Так, незаметно, время подползло к обеду. Сысоев налил в алюминиевую кастрюльку воды, затем промыл крупу. Когда вода закипела, он засыпал крупу в кастрюльку и шумовкой удалил выступившую пену… Простые и добрые, очень хорошие слова, читатель.
– Простит ли он меня когда-нибудь? – задумчиво пробурчал Сысоев, глянув на куклы через плечо.
Наконец, каша готова. Она напоминает какой-то сильно кратерированный ландшафт, вроде Луны или Меркурия. Глубокие, уходящие во тьму трещины наглядно отрицают как плоскость, так и кривизну поверхности планеты. Из трещин вырывается пар: вот-вот готов образоваться вулкан… Солнечные лучи, полные жемчужной пыли, не возбуждают жизни в пейзаже, мертвом до самого горизонта. Поле под слабым слоем снега исчерчено геральдическими следами тракторов. Гаражи на переднем плане слишком страшно похожи на развалины некрополя. Сысоев, таинственный монах, садится обедать.

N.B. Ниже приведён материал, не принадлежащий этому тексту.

(** * A shallow embedding of the statement builder of leporo/sqlf

    The model follows the current [Stmt] of the package: [addChunk],
    [String], the clause helpers built on them, [writePg] from dialect.go,
    [insertAt] from util.go, [reuseStmt] from pool.go and the per-dialect
    SQL cache (ClearCache / getCachedSQL / putCachedSQL).

    Byte buffers are [list ascii]; Go [int] positions are [Z]; lengths,
    offsets and argument counters are [nat] (a Go [int] would only wrap
    after 2^63 elements, which no buffer can hold).  Bound arguments are
    the opaque [interface{}] values of Go, modelled by [value], whose
    [VNil] is Go's [nil]. *)

From Stdlib Require Import ZArith Ascii DecimalString.
From Stdlib Require String.
From Stdlib Require Import Sorted.
From stdpp Require Import base list gmap strings.

(** ** Basic data *)

Inductive value : Type :=
| VNil
| VInt (z : Z)
| VStr (s : string).

(** A Go string literal as the bytes it holds. *)
Definition bs (s : string) : list ascii := String.list_ascii_of_string s.

Definition is_nil {A} (l : list A) : bool :=
  match l with [] => true | _ => false end.

(** [Dialect]: the two dialect values of the package.  [String] only
    compares the statement dialect with [PostgreSQL]. *)
Inductive Dialect : Type := NoDialect | PostgreSQL.

Definition is_pg (d : Dialect) : bool :=
  match d with PostgreSQL => true | NoDialect => false end.

(** [stmtChunk] *)
Record stmtChunk : Type := mkChunk {
  pos : Z;
  bufLow : nat;
  bufHigh : nat;
  hasExpr : bool;
  argLen : nat
}.

(** [Stmt]; the field [q.pos] of the source is [qpos] here, since Rocq
    record fields share one name space and [pos] is a chunk field. *)
Record Stmt : Type := mkStmt {
  dialect : Dialect;
  qpos : Z;
  chunks : list stmtChunk;
  buf : list ascii;
  sql : option (list ascii);
  args : list value;
  dest : list value
}.

Definition set_qpos (q : Stmt) (p : Z) : Stmt :=
  mkStmt (dialect q) p (chunks q) (buf q) (sql q) (args q) (dest q).
Definition set_sql (q : Stmt) (s : option (list ascii)) : Stmt :=
  mkStmt (dialect q) (qpos q) (chunks q) (buf q) s (args q) (dest q).
Definition set_dialect (q : Stmt) (d : Dialect) : Stmt :=
  mkStmt d (qpos q) (chunks q) (buf q) (sql q) (args q) (dest q).

(** Clause positions: [posStart = 100 * iota] and the following lines
    of the [const] block. *)
Definition posStart : Z := 100.
Definition posWith : Z := 200.
Definition posInsert : Z := 300.
Definition posInsertFields : Z := 400.
Definition posValues : Z := 500.
Definition posDelete : Z := 600.
Definition posUpdate : Z := 700.
Definition posSet : Z := 800.
Definition posSelect : Z := 900.
Definition posInto : Z := 1000.
Definition posFrom : Z := 1100.
Definition posWhere : Z := 1200.
Definition posGroupBy : Z := 1300.
Definition posHaving : Z := 1400.
Definition posUnion : Z := 1500.
Definition posOrderBy : Z := 1600.
Definition posLimit : Z := 1700.
Definition posOffset : Z := 1800.
Definition posReturning : Z := 1900.
Definition posEnd : Z := 2000.

(** ** util.go *)

(** Go's [copy(dst[k:], src)]: overwrites [dst] from index [k] on with
    as many elements of [src] as fit.  [src] is read before any write,
    as Go's [copy] does for overlapping slices. *)
Definition go_copy {A} (dst : list A) (k : nat) (src : list A) : list A :=
  let n := Nat.min (length dst - k) (length src) in
  take k dst ++ take n src ++ drop (k + n) dst.

(** [insertAt]: append [src], then shift the tail and copy [src] into
    place when [index < oldLen].  The capacity handling of the source
    only decides which backing array is used; it is modelled in the heap
    section below. *)
Definition insertAt (dest src : list value) (index : nat) : list value :=
  match src with
  | [] => dest
  | _ =>
      let oldLen := length dest in
      let d := dest ++ src in
      if index <? oldLen
      then go_copy (go_copy d (index + length src) (drop index d)) index src
      else d
  end.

Еда вообще была для Сысоева низменным физиологическим актом. Он глубоко понимал великих отшельников, медленно высыхавших на дне пещер. Сам по себе отказ от еды не был для них ни мукой, ни жертвой. Мукой было то наслаждение, которое дает отказ от наслаждений. Жертвой была вездесущая неизбежность наслаждения.
Кончив, Сысоев тщательно вымыл посуду.
– Я скоро вернусь, – кивнул он куклам и, замотавшись длинным розовым невообразимо давно покойной женой связанным шерстяным шарфом, вышел на воздух, на солнце, на свой крестный путь.
Надо было сперва дом обогнуть.
Обойдя, он приблизился к гаражу, достал из-за стенки фанерку, принялся откапывать от набежавшего снега дверь… И тут его сердце заколотилось бешено, испарина выступила на лбу, ноги его подкосились, поскольку увидел: на ржавчине двери, белая, прилеплена бумажка, а на ней – написано!
Очки для близи-то он не взял, глазами к бумажке приник, очки для дали то снимет, то наденет, голову то так, то эдак повернет… А на бумажке написано:
СНИМУ ЭТОТ ИЛИ ЛЮБОЙ ДРУГОЙ ГАРАЖ
– Снимешь ты, снимешь, – злобно прошипел Сысоев, – жопу ты снимешь, прости, Господи, вырвалось, сука, прости Господи, вырвалось опять…
Он осторожно огляделся по сторонам. Улица была безлюдной. Неподалеку валялся кусок ржавой жести, тот самый, что гремел ночью на крыше, в сне… Сысоев с трудом отпер гараж и вошел внутрь.